**Task details**
Return, word for word, only the lines of the data below that lie between the line with "Definition with_check (t" and the line with "unfold set_target_image. case_decide;", those two lines included.

**Supplied entries**
== Segment start ==

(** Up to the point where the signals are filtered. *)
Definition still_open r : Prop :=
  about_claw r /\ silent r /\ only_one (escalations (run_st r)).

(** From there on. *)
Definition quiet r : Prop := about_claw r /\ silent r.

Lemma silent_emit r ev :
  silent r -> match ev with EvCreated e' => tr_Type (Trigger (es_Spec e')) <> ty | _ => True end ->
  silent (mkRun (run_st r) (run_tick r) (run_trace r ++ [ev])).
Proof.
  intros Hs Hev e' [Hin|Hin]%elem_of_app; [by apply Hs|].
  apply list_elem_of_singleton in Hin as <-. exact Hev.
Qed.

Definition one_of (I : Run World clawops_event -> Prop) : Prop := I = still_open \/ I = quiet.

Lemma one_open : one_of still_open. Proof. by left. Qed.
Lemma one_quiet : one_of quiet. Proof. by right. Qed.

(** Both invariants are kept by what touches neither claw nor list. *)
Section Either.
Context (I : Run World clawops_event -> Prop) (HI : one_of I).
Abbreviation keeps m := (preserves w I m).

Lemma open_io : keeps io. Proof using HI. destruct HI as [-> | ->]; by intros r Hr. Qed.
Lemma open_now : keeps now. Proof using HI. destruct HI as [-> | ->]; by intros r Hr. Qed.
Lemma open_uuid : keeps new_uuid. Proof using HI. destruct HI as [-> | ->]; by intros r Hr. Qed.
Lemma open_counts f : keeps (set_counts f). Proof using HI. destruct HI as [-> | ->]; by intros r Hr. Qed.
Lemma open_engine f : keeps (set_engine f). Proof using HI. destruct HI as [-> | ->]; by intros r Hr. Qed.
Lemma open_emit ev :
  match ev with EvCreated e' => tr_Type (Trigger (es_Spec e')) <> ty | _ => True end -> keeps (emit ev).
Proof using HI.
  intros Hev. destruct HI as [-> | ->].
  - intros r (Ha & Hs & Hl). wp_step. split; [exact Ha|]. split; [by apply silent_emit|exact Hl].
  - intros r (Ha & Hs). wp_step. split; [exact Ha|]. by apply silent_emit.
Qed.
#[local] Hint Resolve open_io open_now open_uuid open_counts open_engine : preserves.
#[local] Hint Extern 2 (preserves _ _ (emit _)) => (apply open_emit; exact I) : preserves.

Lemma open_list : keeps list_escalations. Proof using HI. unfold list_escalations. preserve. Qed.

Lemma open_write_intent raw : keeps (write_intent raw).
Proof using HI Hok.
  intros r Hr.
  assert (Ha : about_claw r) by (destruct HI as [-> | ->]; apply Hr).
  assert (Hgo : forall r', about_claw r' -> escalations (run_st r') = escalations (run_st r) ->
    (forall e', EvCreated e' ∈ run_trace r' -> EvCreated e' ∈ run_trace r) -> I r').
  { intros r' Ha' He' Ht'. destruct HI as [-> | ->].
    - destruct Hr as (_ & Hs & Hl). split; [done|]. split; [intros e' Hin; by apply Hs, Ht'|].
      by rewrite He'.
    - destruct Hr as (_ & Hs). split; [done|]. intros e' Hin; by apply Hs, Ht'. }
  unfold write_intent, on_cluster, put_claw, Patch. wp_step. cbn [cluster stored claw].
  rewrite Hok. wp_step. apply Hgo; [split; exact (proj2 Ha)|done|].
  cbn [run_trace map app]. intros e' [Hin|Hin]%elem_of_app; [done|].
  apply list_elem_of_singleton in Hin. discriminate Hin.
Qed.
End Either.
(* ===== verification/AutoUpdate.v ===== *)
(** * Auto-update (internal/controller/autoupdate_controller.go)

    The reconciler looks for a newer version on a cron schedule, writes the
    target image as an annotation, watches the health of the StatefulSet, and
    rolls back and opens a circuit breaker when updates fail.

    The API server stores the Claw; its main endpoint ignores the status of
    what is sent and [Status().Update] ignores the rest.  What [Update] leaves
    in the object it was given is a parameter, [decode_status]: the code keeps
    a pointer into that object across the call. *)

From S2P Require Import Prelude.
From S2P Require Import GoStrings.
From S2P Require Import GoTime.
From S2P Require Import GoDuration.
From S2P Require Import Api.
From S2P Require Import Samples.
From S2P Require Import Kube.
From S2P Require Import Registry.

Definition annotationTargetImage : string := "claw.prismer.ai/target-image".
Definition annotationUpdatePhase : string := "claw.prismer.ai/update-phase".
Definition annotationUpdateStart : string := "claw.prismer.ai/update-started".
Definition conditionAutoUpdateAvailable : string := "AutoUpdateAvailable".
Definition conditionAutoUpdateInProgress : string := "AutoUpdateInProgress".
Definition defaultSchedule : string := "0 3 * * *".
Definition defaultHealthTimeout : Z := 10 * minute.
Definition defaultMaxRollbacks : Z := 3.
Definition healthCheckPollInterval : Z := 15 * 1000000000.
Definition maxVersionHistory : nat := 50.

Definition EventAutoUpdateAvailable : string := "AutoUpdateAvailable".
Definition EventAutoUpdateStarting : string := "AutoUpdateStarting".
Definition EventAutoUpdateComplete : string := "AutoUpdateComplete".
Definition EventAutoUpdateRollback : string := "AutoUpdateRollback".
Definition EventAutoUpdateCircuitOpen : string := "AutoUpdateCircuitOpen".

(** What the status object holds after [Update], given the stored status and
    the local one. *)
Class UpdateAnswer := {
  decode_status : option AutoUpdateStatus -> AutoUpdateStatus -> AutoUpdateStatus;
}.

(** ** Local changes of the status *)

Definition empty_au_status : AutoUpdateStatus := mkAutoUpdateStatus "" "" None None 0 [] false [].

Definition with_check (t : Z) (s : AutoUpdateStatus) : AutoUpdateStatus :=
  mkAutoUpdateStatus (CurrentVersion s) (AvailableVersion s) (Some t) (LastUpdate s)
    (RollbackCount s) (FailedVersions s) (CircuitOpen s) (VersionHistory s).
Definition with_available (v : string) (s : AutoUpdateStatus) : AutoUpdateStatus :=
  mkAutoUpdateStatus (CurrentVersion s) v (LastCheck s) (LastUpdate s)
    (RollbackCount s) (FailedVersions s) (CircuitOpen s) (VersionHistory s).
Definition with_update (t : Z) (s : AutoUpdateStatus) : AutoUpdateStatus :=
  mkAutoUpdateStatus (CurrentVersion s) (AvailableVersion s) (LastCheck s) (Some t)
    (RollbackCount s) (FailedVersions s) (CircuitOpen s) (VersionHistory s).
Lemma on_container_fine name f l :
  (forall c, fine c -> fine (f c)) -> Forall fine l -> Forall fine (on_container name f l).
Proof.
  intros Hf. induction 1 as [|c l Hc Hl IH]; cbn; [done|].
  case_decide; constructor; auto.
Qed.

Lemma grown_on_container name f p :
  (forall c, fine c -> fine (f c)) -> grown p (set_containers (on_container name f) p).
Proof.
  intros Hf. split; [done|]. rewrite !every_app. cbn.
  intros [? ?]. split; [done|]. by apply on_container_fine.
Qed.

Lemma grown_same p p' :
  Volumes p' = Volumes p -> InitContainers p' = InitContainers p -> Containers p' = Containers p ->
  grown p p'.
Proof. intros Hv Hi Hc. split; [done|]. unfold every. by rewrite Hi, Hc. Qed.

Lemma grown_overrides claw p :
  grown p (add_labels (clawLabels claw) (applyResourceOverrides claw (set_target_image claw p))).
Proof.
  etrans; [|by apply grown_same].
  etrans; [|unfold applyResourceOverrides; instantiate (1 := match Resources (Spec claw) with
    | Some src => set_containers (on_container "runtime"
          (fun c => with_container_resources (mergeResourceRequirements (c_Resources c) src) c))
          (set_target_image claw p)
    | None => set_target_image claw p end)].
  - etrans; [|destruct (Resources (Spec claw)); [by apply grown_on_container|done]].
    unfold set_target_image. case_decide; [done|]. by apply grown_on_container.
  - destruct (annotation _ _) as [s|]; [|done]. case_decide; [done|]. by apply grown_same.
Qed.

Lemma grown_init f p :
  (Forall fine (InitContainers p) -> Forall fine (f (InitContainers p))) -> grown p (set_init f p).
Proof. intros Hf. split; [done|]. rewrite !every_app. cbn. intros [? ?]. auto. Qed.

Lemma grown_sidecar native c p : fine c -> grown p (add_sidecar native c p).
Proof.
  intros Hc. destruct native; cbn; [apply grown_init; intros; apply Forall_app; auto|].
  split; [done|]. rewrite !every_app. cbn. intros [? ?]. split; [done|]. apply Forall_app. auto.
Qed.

== Segment end ==

**Your solution**
Definition with_check (t : Z) (s : AutoUpdateStatus) : AutoUpdateStatus :=
  mkAutoUpdateStatus (CurrentVersion s) (AvailableVersion s) (Some t) (LastUpdate s)
    (RollbackCount s) (FailedVersions s) (CircuitOpen s) (VersionHistory s).
Definition with_available (v : string) (s : AutoUpdateStatus) : AutoUpdateStatus :=
  mkAutoUpdateStatus (CurrentVersion s) v (LastCheck s) (LastUpdate s)
    (RollbackCount s) (FailedVersions s) (CircuitOpen s) (VersionHistory s).
Definition with_update (t : Z) (s : AutoUpdateStatus) : AutoUpdateStatus :=
  mkAutoUpdateStatus (CurrentVersion s) (AvailableVersion s) (LastCheck s) (Some t)
    (RollbackCount s) (FailedVersions s) (CircuitOpen s) (VersionHistory s).
Lemma on_container_fine name f l :
  (forall c, fine c -> fine (f c)) -> Forall fine l -> Forall fine (on_container name f l).
Proof.
  intros Hf. induction 1 as [|c l Hc Hl IH]; cbn; [done|].
  case_decide; constructor; auto.
Qed.

Lemma grown_on_container name f p :
  (forall c, fine c -> fine (f c)) -> grown p (set_containers (on_container name f) p).
Proof.
  intros Hf. split; [done|]. rewrite !every_app. cbn.
  intros [? ?]. split; [done|]. by apply on_container_fine.
Qed.

Lemma grown_same p p' :
  Volumes p' = Volumes p -> InitContainers p' = InitContainers p -> Containers p' = Containers p ->
  grown p p'.
Proof. intros Hv Hi Hc. split; [done|]. unfold every. by rewrite Hi, Hc. Qed.

Lemma grown_overrides claw p :
  grown p (add_labels (clawLabels claw) (applyResourceOverrides claw (set_target_image claw p))).
Proof.
  etrans; [|by apply grown_same].
  etrans; [|unfold applyResourceOverrides; instantiate (1 := match Resources (Spec claw) with
    | Some src => set_containers (on_container "runtime"
          (fun c => with_container_resources (mergeResourceRequirements (c_Resources c) src) c))
          (set_target_image claw p)
    | None => set_target_image claw p end)].
  - etrans; [|destruct (Resources (Spec claw)); [by apply grown_on_container|done]].
    unfold set_target_image. case_decide; [done|]. by apply grown_on_container.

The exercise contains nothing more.